> [TASK TO CARRY OUT]:
Each line of the records containing "outcome" is to be copied out and returned.

> [Excerpts from a dataset]:
╭──

(* ===== verification/Stbench.v ===== *)
(** * stbench: the command line of the loader

    Models rust-qwen-engine/crates/stbench/src/main.rs: the arguments, what
    each command asks of the loader and how it ends.  Directories, the outcome
    of each timed read and the kernel's [pread] are arguments; the clock and
    what is printed are left out.

    The verification finds every disagreement among the tensors it looks at,
    and raises no false alarm on a kernel that reads what the files hold. *)

From stdpp Require Import sorting.
From S2P Require Import Prelude Serde Rstr Float Header Plan Reader ReaderProps Fuzz FuzzProps.
From S2P Require Import Selftest Layer Bundle Loader Utf8 PyJson JsonInstance HeaderWitness Args Exit.
#[local] Open Scope Z_scope.

(** ** Arguments *)

Definition flag_val (args : list rstr) (name : string) : option rstr := val args (lit name).

(** [num] at [usize] or [u64]: a value that does not parse is the default. *)
Definition num (args : list rstr) (name : string) (d : Z) : Z :=
  default d (flag_val args name ≫= parse_usize).

Definition VALUE_FLAGS : list rstr :=
  lit <$> ["--iters"; "--seed"; "--tensors"; "--large"; "--depth"; "--chunk-mb"; "--repeat";
           "--block"; "--gap"]%string.

Definition model_dir (args : list rstr) : option rstr := positionals VALUE_FLAGS args !! 0%nat.

(** A directory: the names and contents of its files. *)
Abbreviation Dir := (list (rstr * list Z)) (only parsing).

Section commands.
Context {J : Type} `{SerdeJson J}.
(** The directories, and the outcome of the timed read number [i]. *)
Context (dirs : rstr → option Dir) (reads : nat → result io_error ReadStats).
(** The verification read of a shard, direct or buffered. *)
Context (small : nat → bool → Z → Z → Z → result io_error (list Z)).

╰──

> [YOUR RESPONSE]:
    each command asks of the loader and how it ends.  Directories, the outcome
(** The directories, and the outcome of the timed read number [i]. *)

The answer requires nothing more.